▶ [WHAT TO WORK ON] Retype the material exactly, ending with the line containing "Definition find_presentmon (env_path".

▶ [MATERIAL FOR THIS EXERCISE]
(* ===== verification/PresentMon.v ===== *)
(** * PresentMon frame times ([src/collectors/windows/frame.rs])

    The Windows frame collector: a thread reads the CSV of a PresentMon process
    and sends frame times through a bounded channel, which the collector empties
    on every tick into a ring.  Thread and collector are interleaved steps; what
    the process prints is an argument of its start. *)
From Stdlib Require Import Ascii Floats.SpecFloat.
From S2P Require Import Prelude Float64 EsModel Json FileSystem GameScan Summary MangoHud Counters.

Definition RING_CAP : nat := 120.
Definition CHANNEL_CAP : nat := 256.
Definition COL_MS_BETWEEN_PRESENTS : string := "MsBetweenPresents".

(** ** Discovery *)

(** [is_file]; the directory of the agent's own executable; and the answer of
    [where]: whether it succeeded, and what it printed. *)
Definition find_presentmon (env_path : option string) (is_file : string → bool) (join : string → string → string)
    (exe_dir : option string) (where_output : option (bool * string)) : option string :=
  let from_where :=
    let! (success, stdout) := where_output in
    if negb success then None
    else let! line := head (lines (from_utf8_lossy stdout)) in
         let first := trim line in if is_empty first then None else Some first in
  let beside := let! dir := exe_dir in
                let candidate := join dir "PresentMon.exe" in if is_file candidate then Some candidate else None in
  or_else (let! p := env_path in if is_file p then Some p else None) (or_else beside from_where).

(** ** The reader thread *)

(** The frame time of a row, within the bounds of what is plausible. *)
Definition frame_time (col_idx : nat) (line : string) : option f64 :=
  let trimmed := trim_end line in
  if is_empty trimmed then None
  else
    let! raw := split_char "," trimmed !! col_idx in
    let! v := parse_f64 (trim raw) in
    if f64_lt f64_zero v && f64_le v thousand then Some v else None.
Definition header_column (header : string) : option nat :=
  position (λ c, String.eqb (trim c) COL_MS_BETWEEN_PRESENTS) (split_char "," (trim_end header)).
(** All the values the thread sends for what the process prints: a line that is
    not UTF-8 ends it. *)
Definition reader_values (stdout : string) : list f64 :=
  match split_inclusive stdout with
  | [] => []
  | header :: rows =>
      if negb (is_utf8 header) then []
      else match header_column header with
           | None => []
           | Some col_idx => filter_map (frame_time col_idx) (take_while is_utf8 rows)
           end
  end.

(** ** State *)

(** The values in the channel, those the thread has still to send, and whether
    the thread has ended. *)
Record FrameChannel := { ch_queue : list f64; ch_pending : list f64; ch_closed : bool }.
(** [batch] is [new_this_tick] while [next_sample] runs. *)
Record PresentMonCollector := {
  pm_path : option string;
  pm_missing_logged : bool;
  pm_rx : option FrameChannel;
  pm_ring : list f64;
  pm_game_pid : option Z;
  pm_batch : option (list f64);
}.
(** What starting the process gives. *)
Inductive Spawn := SpawnFailed | NoStdout | Spawned (stdout : string).

Definition pm_detach (w : PresentMonCollector) : PresentMonCollector :=
  {| pm_path := pm_path w; pm_missing_logged := pm_missing_logged w; pm_rx := None; pm_ring := [];
     pm_game_pid := pm_game_pid w; pm_batch := pm_batch w |}.
Definition pm_attach (spawn : Spawn) (w : PresentMonCollector) : PresentMonCollector :=
  let w := pm_detach w in
  match pm_path w with
  | None => {| pm_path := None; pm_missing_logged := true; pm_rx := None; pm_ring := []; pm_game_pid := pm_game_pid w; pm_batch := pm_batch w |}
  | Some path =>
      match spawn with
      | Spawned stdout =>
          {| pm_path := Some path; pm_missing_logged := pm_missing_logged w;
             pm_rx := Some {| ch_queue := []; ch_pending := reader_values stdout; ch_closed := false |};
             pm_ring := []; pm_game_pid := pm_game_pid w; pm_batch := pm_batch w |}
      | SpawnFailed | NoStdout => w
      end
  end.
Definition pm_with_pid (pid : option Z) (w : PresentMonCollector) : PresentMonCollector :=
  {| pm_path := pm_path w; pm_missing_logged := pm_missing_logged w; pm_rx := pm_rx w; pm_ring := pm_ring w;
     pm_game_pid := pid; pm_batch := pm_batch w |}.
Definition pm_set_game_pid (pid : option Z) (spawn : Spawn) (w : PresentMonCollector) : PresentMonCollector :=
  if bool_decide (pid = pm_game_pid w) then w
  else pm_with_pid pid
         match pm_game_pid w, pid with
         | _, Some _ => pm_attach spawn w
         | Some _, None => pm_detach w
         | None, None => w
         end.
Definition pm_new (path : option string) (game_pid : option Z) (spawn : Spawn) : PresentMonCollector :=
  let w := {| pm_path := path; pm_missing_logged := false; pm_rx := None; pm_ring := []; pm_game_pid := game_pid; pm_batch := None |} in
  match game_pid with Some _ => pm_attach spawn w | None => w end.

(** ** Statistics *)

Definition push_ring (ring : list f64) (v : f64) : list f64 := (if (length ring =? RING_CAP)%nat then tail ring else ring) ++ [v].

Definition mean (l : list f64) : f64 := f64_div (f64_sum l) (f64_of_Z (Z.of_nat (length l))).
Definition fps_of (ft : f64) : f64 := f64_div thousand ft.
Definition low_fps (ring : list f64) (pct : f64) : Z :=
  as_i64_cast (f64_round (mango_percentile (stable_sort f64_ascending (fps_of <$> ring)) pct)).
(** The document of a tick: [None] when nothing new has come. *)
Definition present_doc (ring batch : list f64) : option json :=
  match batch, last ring with
  | [], _ | _, None => None
  | _, Some last_ft =>
      let mean_ft := mean batch in
      let variance := f64_div (f64_sum ((λ x, squared (f64_sub x mean_ft)) <$> batch)) (f64_of_Z (Z.of_nat (length batch))) in
      Some (rigsignal_doc "fps"
        [("avg_1s", json_f64 (round_to 1 (fps_of (mean ring)))); ("current", json_i64 (as_i64_cast (f64_round (fps_of last_ft))));
         ("low_1pct", json_i64 (low_fps ring one_pct)); ("low_01pct", json_i64 (low_fps ring tenth_pct));
         ("frametime_ms", json_f64 (round_to 3 mean_ft)); ("frametime_variance", json_f64 (round_to 3 variance));
         ("stutter_count", json_i64 (stutters mean_ft batch))])
  end.

(** ** Steps *)

Inductive PmAction :=
| SetGamePid (pid : option Z) (spawn : Spawn)
| ReaderSends
| ReaderEnds
| Begin
| Receive
| Finish.

Definition with_rx (rx : option FrameChannel) (ring : list f64) (batch : option (list f64)) (w : PresentMonCollector) : PresentMonCollector :=
  {| pm_path := pm_path w; pm_missing_logged := pm_missing_logged w; pm_rx := rx; pm_ring := ring; pm_game_pid := pm_game_pid w; pm_batch := batch |}.

(** The thread: a send waits while the channel is full. *)
Definition reader_sends (c : FrameChannel) : option FrameChannel :=
  match ch_pending c with
  | v :: rest =>
      if (length (ch_queue c) <? CHANNEL_CAP)%nat
      then Some {| ch_queue := ch_queue c ++ [v]; ch_pending := rest; ch_closed := ch_closed c |} else None
  | [] => None
  end.
Definition reader_ends (c : FrameChannel) : option FrameChannel :=
  match ch_pending c with
  | [] => Some {| ch_queue := ch_queue c; ch_pending := []; ch_closed := true |}
  | _ => None
  end.

(** One step, [None] when it is not its turn; a finished [collect] gives what the
    tick received and its document. *)
Definition pm_step (a : PmAction) (w : PresentMonCollector) : option (PresentMonCollector * option (list f64 * option json)) :=
  match a, pm_batch w with
  | SetGamePid pid spawn, None => Some (pm_set_game_pid pid spawn w, None)
  | ReaderSends, batch => let! c := and_then (pm_rx w) reader_sends in Some (with_rx (Some c) (pm_ring w) batch w, None)
  | ReaderEnds, batch => let! c := and_then (pm_rx w) reader_ends in Some (with_rx (Some c) (pm_ring w) batch w, None)
  | Begin, None =>
      match pm_rx w with
      | None => Some (w, Some ([], None))
      | Some c => Some (with_rx (Some c) (pm_ring w) (Some []) w, None)
      end
  | Receive, Some batch =>
      let! c := pm_rx w in
      match ch_queue c with
      | v :: rest =>
          Some (with_rx (Some {| ch_queue := rest; ch_pending := ch_pending c; ch_closed := ch_closed c |})
                  (push_ring (pm_ring w) v) (Some (batch ++ [v])) w, None)
      | [] => None
      end
  | Finish, Some batch =>
      let! c := pm_rx w in
      match ch_queue c with
      | [] => Some (with_rx (if ch_closed c then None else Some c) (pm_ring w) None w, Some (batch, present_doc (pm_ring w) batch))
      | _ => None
      end
  | _, _ => None
  end.
Fixpoint pm_run (acts : list PmAction) (w : PresentMonCollector) : option (PresentMonCollector * list (list f64 * option json)) :=
  match acts with
  | [] => Some (w, [])
  | a :: acts =>
      let! (w1, out) := pm_step a w in
      let! (w2, outs) := pm_run acts w1 in
      Some (w2, match out with Some o => o :: outs | None => outs end)
  end.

▶ [SOLUTION TO THIS EXERCISE]
(* ===== verification/PresentMon.v ===== *)
(** * PresentMon frame times ([src/collectors/windows/frame.rs])

    The Windows frame collector: a thread reads the CSV of a PresentMon process
    and sends frame times through a bounded channel, which the collector empties
    on every tick into a ring.  Thread and collector are interleaved steps; what
    the process prints is an argument of its start. *)
From Stdlib Require Import Ascii Floats.SpecFloat.
From S2P Require Import Prelude Float64 EsModel Json FileSystem GameScan Summary MangoHud Counters.

Definition RING_CAP : nat := 120.
Definition CHANNEL_CAP : nat := 256.
Definition COL_MS_BETWEEN_PRESENTS : string := "MsBetweenPresents".

(** ** Discovery *)

(** [is_file]; the directory of the agent's own executable; and the answer of
    [where]: whether it succeeded, and what it printed. *)
Definition find_presentmon (env_path : option string) (is_file : string → bool) (join : string → string → string)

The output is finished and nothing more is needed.